Mein Jahr 2022 in Zahlen
- 35 Fortbildungen habe ich in 2022 gegeben (im Vergleich zu 12 in 2021 und 8 in 2020)
- 468 Teilnehmer*innen haben wir erreicht (schätzungsweise)
- 2 Artikel habe ich geschrieben. Besonders freut mich mein Kapitel zu „Reflexion und Selbstfürsorge“ im Lehrbuch transkulturelle Traumapädagogik, aber auch das Kapitel „Wie gemeinsame Forschung Wissen schafft“ mit den Kooperationspartnerinnen eines kleinen Forschungsprojekts war ein schöner, kooperativer Prozess!

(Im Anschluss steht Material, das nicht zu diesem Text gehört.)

(** Phase 5 of [try_get], the loop [while (std::getline(stream, line))]:
    the value found, if any, with [failed_line] and [parse_error] as the
    loop leaves them. *)
Fixpoint scan_lines {T : Type} {HT : ParamsImpl.Tunable T} (lines : list string)
    (failed_line : string) (parse_error : bool) : option T * string * bool :=
  match lines with
  | [] => (None, failed_line, parse_error)
  | line0 :: rest =>
      let line := trim line0 in
      if negb (String.eqb line "") && negb (is_char "#"%char (front line)) then
        match ParamsImpl.parse_value line with
        | Some parsed_value => (Some parsed_value, failed_line, parse_error)
        | None => scan_lines rest line true
        end
      else scan_lines rest failed_line parse_error
  end.

(** What a call of [try_get] returns and does: the flag, the value
    assigned to the caller's variable ([None]: the variable is not
    written), the object afterwards, and the effects. *)
Record TryGet (T : Type) : Type := mkTryGet {
  tg_result : bool;
  tg_value : option T;
  tg_tuner : LiveTuner;
  tg_events : list ParamsImpl.Event
}.
Arguments mkTryGet {T}.
Arguments tg_result {T}.
Arguments tg_value {T}.
Arguments tg_tuner {T}.
Arguments tg_events {T}.

(** [template<typename T> bool try_get(T& value)], as one thread runs it. *)
Definition try_get {T : Type} {HT : ParamsImpl.Tunable T} (t : LiveTuner)
    (o : ParamsImpl.UpdateObs) : TryGet T :=
  let now := ParamsImpl.u_now o in
  let input_path := input_file_path_ t in
  let retry_config := file_read_retry_config_ t in
  let ev0 :=
    match ensure_file_exists (ParamsImpl.u_exists o) (ParamsImpl.u_create_ok o) with
    | Some bytes => [ParamsImpl.EvWriteFile input_path bytes]
    | None => []
    end in
  let current_modify_time := ParamsImpl.u_modify_time o in
  if ParamsImpl.file_exists (file_cache_ t)
     && (now - ParamsImpl.last_access (file_cache_ t) <? ParamsImpl.cache_duration)%Z
     && (current_modify_time =? ParamsImpl.last_modify_time (file_cache_ t))%Z
  then mkTryGet false None t ev0
  else
    let r := Retry.read_file_with_retry input_path retry_config (ParamsImpl.u_reads o) in
    match Retry.rr_content r with
    | None =>
        mkTryGet false None
          (mkLiveTuner (input_file_path_ t)
             (ParamsImpl.mkFileCache
                (ParamsImpl.last_modify_time (file_cache_ t)) now false)
             (file_read_retry_config_ t) (Retry.rr_error_out r))
          (ev0 ++ ParamsImpl.read_events r)%list
    | Some content =>
        let refreshed := ParamsImpl.mkFileCache current_modify_time now true in
        match scan_lines (getlines "" content) "" false with
        | (Some parsed_value, _, _) =>
            mkTryGet true (Some parsed_value)
              (mkLiveTuner (input_file_path_ t) refreshed (file_read_retry_config_ t)
                 ErrorInfo_default)
              (ev0 ++ ParamsImpl.read_events r)%list
        | (None, failed_line, parse_error) =>
            let e :=
              if parse_error
              then ErrorInfo_make ParseError
                     ("Failed to parse value from line: '" ++ failed_line ++ "'")
                     input_path (ParamsImpl.u_clock o)
              else ErrorInfo_make ParseError "No valid value found in file"
                     input_path (ParamsImpl.u_clock o) in
            mkTryGet false None
              (mkLiveTuner (input_file_path_ t) refreshed (file_read_retry_config_ t) e)
              (ev0 ++ ParamsImpl.read_events r
               ++ [ParamsImpl.EvLog (if parse_error then Warning else Debug)
                     (to_string e)])%list
        end
    end.



End WithLibC.

Arguments mkTryGet {H T}.
Arguments tg_result {H T}.
Arguments tg_value {H T}.
Arguments tg_tuner {H T}.
Arguments tg_events {H T}.

End Tuner.

(** ** A platform to run the embedding on

    An instance of [LibC] for finite decimal literals, with [float] and
    [double] kept as exact rationals (no rounding to binary; the literals
    used below, such as 2.5 and 1.0, are exact in binary as well).  A
    literal too large for a [double] is kept as a rational too, and
    [isinf] tells that [strtod] has returned an infinity for it. *)

Module DecimalPlatform.

Definition digit_of (c : ascii) : option Z :=
  let n := code c in
  if (48 <=? n)%Z && (n <=? 57)%Z then Some (n - 48) else None.

(** Reads a run of digits: its value, its length, the rest. *)
Fixpoint read_digits (acc : Z) (count : nat) (s : string) : Z * nat * string :=
  match s with
  | EmptyString => (acc, count, s)
  | String c s' =>
      match digit_of c with
      | Some d => read_digits (acc * 10 + d) (S count) s'
      | None => (acc, count, s)
      end
  end.

Fixpoint skip_spaces (count : nat) (s : string) : nat * string :=
  match s with
  | EmptyString => (count, s)
  | String c s' => if Parsers.isspace c then skip_spaces (S count) s' else (count, s)
  end.

(** An optional sign: whether it is a minus, its length, the rest. *)
Definition read_sign (s : string) : bool * nat * string :=
  match s with
  | String c s' =>
      if (code c =? 45)%Z then (true, 1%nat, s')
      else if (code c =? 43)%Z then (false, 1%nat, s')
      else (false, 0%nat, s)
  | EmptyString => (false, 0%nat, s)
  end.

Definition pow10 (e : Z) : Q :=
  if (0 <=? e)%Z then inject_Z (10 ^ e) else (1 # Z.to_pos (10 ^ (- e)))%Q.

(** An optional exponent part [e[+-]digits]: the exponent, its length, the
    rest; nothing is read when no digit follows. *)
Definition read_exponent (s : string) : Z * nat * string :=
  match s with
  | String c s' =>
      if (code c =? 101)%Z || (code c =? 69)%Z then
        let '(neg, ns, s1) := read_sign s' in
        let '(e, ne, s2) := read_digits 0 0 s1 in
        if Nat.eqb ne 0 then (0, 0%nat, s)
        else (if neg then - e else e, (1 + ns + ne)%nat, s2)
      else (0, 0%nat, s)
  | EmptyString => (0, 0%nat, s)
  end.

(** A decimal literal after optional blanks: the value, the number of
    characters used, the rest; [None] when there is no digit. *)
Definition read_decimal (s : string) : option (Q * nat * string) :=
  let '(n0, s0) := skip_spaces 0 s in
  let '(neg, n1, s1) := read_sign s0 in
  let '(ip, n2, s2) := read_digits 0 0 s1 in
  let '(fp, n3, ndot, s3) :=
    match s2 with
    | String c s' =>
        if (code c =? 46)%Z then
          let '(v, n, r) := read_digits 0 0 s' in (v, n, 1%nat, r)
        else (0, 0%nat, 0%nat, s2)
    | EmptyString => (0, 0%nat, 0%nat, s2)
    end in
  if Nat.eqb (n2 + n3) 0 then None
  else
    let '(e, n4, s4) := read_exponent s3 in
    let mant := (inject_Z ip + inject_Z fp * pow10 (- Z.of_nat n3))%Q in
    let v := Qred ((if neg then - mant else mant) * pow10 e)%Q in
    Some (v, (n0 + n1 + n2 + ndot + n3 + n4)%nat, s4).

Definition read_int (s : string) : option (Z * string) :=
  let '(_, s0) := skip_spaces 0 s in
  let '(neg, _, s1) := read_sign s0 in
  let '(v, n, s2) := read_digits 0 0 s1 in
  if Nat.eqb n 0 then None else Some (if neg then - v else v, s2).

(** The [%f] format: six decimals, ties to even. *)
Definition round_half_even (q : Q) : Z :=
  let n := Qnum q in
  let d := Zpos (Qden q) in
  let fl := (n / d)%Z in
  let r2 := (2 * (n mod d))%Z in
  if (r2 <? d)%Z then fl
  else if (d <? r2)%Z then fl + 1
  else if Z.even fl then fl else fl + 1.

Definition pad6 (z : Z) : string :=
  let t := pretty z in
  String.substring 0 (6 - String.length t) "000000" ++ t.

Definition to_string_f (q : Q) : string :=
  let scaled := round_half_even (q * inject_Z 1000000)%Q in
  let a := Z.abs scaled in
  (if (scaled <? 0)%Z then "-" else "")
  ++ pretty (a / 1000000)%Z ++ "." ++ pad6 (a mod 1000000)%Z.

(** The least magnitude that rounds to an infinity in binary64: half-way
    between the largest finite [double] and [2 ^ 1024].  For a literal of
    that size [strtod] returns [HUGE_VAL]. *)
Definition to_infinity : Q := inject_Z (2 ^ 1024 - 2 ^ 970).

#[export] Instance decimal : LibC :=
  {| double := Q;
     strtod := fun s =>
       match read_decimal s with
       | Some (v, n, _) => (v, n)
       | None => (0%Q, 0%nat)
       end;
     double_to_string := to_string_f;
     isnan := fun _ => false;
     isinf := fun v => Qle_bool to_infinity (Qabs v);
     float := Q;
     extract_float := fun s =>
       match read_decimal s with
       | Some (v, _, rest) => Some (v, rest)
       | None => None
       end;
     extract_double := fun s =>
       match read_decimal s with
       | Some (v, _, rest) => Some (v, rest)
       | None => None
       end;
     extract_int := read_int |}.

End DecimalPlatform.

(** ** Concrete situations used to run the embedding *)

Module Scenario.
Import Err Retry DecimalPlatform.

(** A file that is there and reads as [c]. *)
Definition readable (c : string) (clock : Z) : AttemptObs :=
  {| obs_exists := true; obs_exists_ec := None;
     obs_file_size := inr (Z.of_nat (String.length c)); obs_open := true;
     obs_read := ReadCompleted c true; obs_clock := clock |}.

(** No file at the path. *)
Definition missing (clock : Z) : AttemptObs :=
  {| obs_exists := false; obs_exists_ec := None; obs_file_size := inr 0;
     obs_open := false; obs_read := ReadCompleted "" true; obs_clock := clock |}.

(** A file truncated to zero bytes. *)
Definition truncated (clock : Z) : AttemptObs :=
  {| obs_exists := true; obs_exists_ec := None; obs_file_size := inr 0;
     obs_open := true; obs_read := ReadCompleted "" true; obs_clock := clock |}.

(** An editor saving the file: attempts 0, 1 and 2 find it truncated, from
    attempt 3 on it reads as [c]. *)
Definition editor_saving (c : string) (a : Z) : AttemptObs :=
  if (a <? 3)%Z then truncated a else readable c a.

(** A file that is missing at the first attempt and empty at all later
    ones. *)
Definition never_readable (a : Z) : AttemptObs :=
  if (a =? 0)%Z then missing a else truncated a.

(** A retry configuration that runs no attempt: the default one with
    [max_retries = -1]. *)
Definition no_attempt_config : FileReadRetryConfig :=
  mkRetryConfig (-1) (retry_delay FileReadRetryConfig_default)
                (backoff_multiplier FileReadRetryConfig_default).

(** An overflow callback that records its arguments in the user state. *)
Definition record_overflow (current_size new_size : Z) (u : list (Z * Z))
  : list (Z * Z) * bool :=
  ((u ++ [(current_size, new_size)])%list, false).

(** [auto_grow_buffer = true], [buffer_size = 4096],
    [max_buffer_size = 8192]. *)
Definition small_buffer_config : Watcher.FileWatcherConfig (list (Z * Z)) :=
  Watcher.mkWatcherConfig 4096 true 8192 (Some record_overflow).

(** A configuration whose maximum is below the fixed minimum. *)
Definition low_maximum_config : Watcher.FileWatcherConfig unit :=
  Watcher.mkWatcherConfig 65536 true 1000 None.

(** A running watcher with no change pending, one thread about to call
    [wait_for_change(timeout)], another about to call [stop()]. *)
Definition idle_running : Watcher.Sys :=
  Watcher.mkSys (Watcher.mkFlags true false) Watcher.WEntry Watcher.SEntry.

(** The waiter blocks, [stop()] then runs up to and including
    [notify_all], and the waiter wakes up before its timeout. *)
Definition stop_while_blocked : list Watcher.Action :=
  [Watcher.WaiterStep false;
   Watcher.StopStep; Watcher.StopStep; Watcher.StopStep; Watcher.StopStep;
   Watcher.WaiterStep false].

(** The orchestrator on the decimal platform: a key-value file
    [params.ini] and one [float] variable, at address 0, bound to the name
    [speed] with default 1.0. *)
Definition speed_variable : nat := 0.

Definition bound_speed : ParamsImpl.Params * gmap nat ParamsImpl.Val :=
  ParamsImpl.bind (H := DecimalPlatform.decimal) (T := Q)
    (H0 := ParamsImpl.Tunable_float) "speed" speed_variable 1%Q
    (ParamsImpl.Params_new "params.ini" Parsers.KeyValue) ∅.

(** The file exists and reads as [c]; the clocks show [now] and the file's
    modify-time is [mtime]. *)
Definition saved (c : string) (now mtime : Z) : ParamsImpl.UpdateObs :=
  {| ParamsImpl.u_exists := true; ParamsImpl.u_create_ok := true;
     ParamsImpl.u_now := now; ParamsImpl.u_modify_time := mtime;
     ParamsImpl.u_reads := readable c; ParamsImpl.u_clock := now |}.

Vor allem war es schön, mal wieder war zu schreiben und zu merken, wie gerne ich das tue!
- 312 Tage habe ich mit Yoga begonnen (auf der Basis der Schätzung, dass ich es an 6 von 7 Morgen geschafft habe).
- 936 km sind wir gewandert (auf der Basis der Schätzung, dass wir durchschnittlich drei Mal in der Woche durchschnittlich 6 km gelaufen sind. Wahrscheinlich war es mehr.)
- 52 Vorratsgläser habe ich eingekocht, 32 mit Tomatensauce, 12 mit Apfelmus, 4 mit Rotkohl und 4 mit Bohnen. Diese Art von „Fastfood aus dem Garten“ gönne ich mir gerne.
Und was steht an in 2023?
Gerne weiter so! Weiter möglichst viel in Präsenz arbeiten, weiter mit Seminaren unterwegs sein, weiter neue Orte und Menschen kennen lernen. Weiter zum Thema Trauma und Selbstfürsorge arbeiten. Und weiter möglichst viel Zeit draußen in der Natur verbringen.
Und: das Rad dreht sich weiter. Es fühlt sich nicht so an, als seien wir mit dem Umbruch schon fertig. Ich bin gespannt, was sich im neuen Jahr entwickeln will.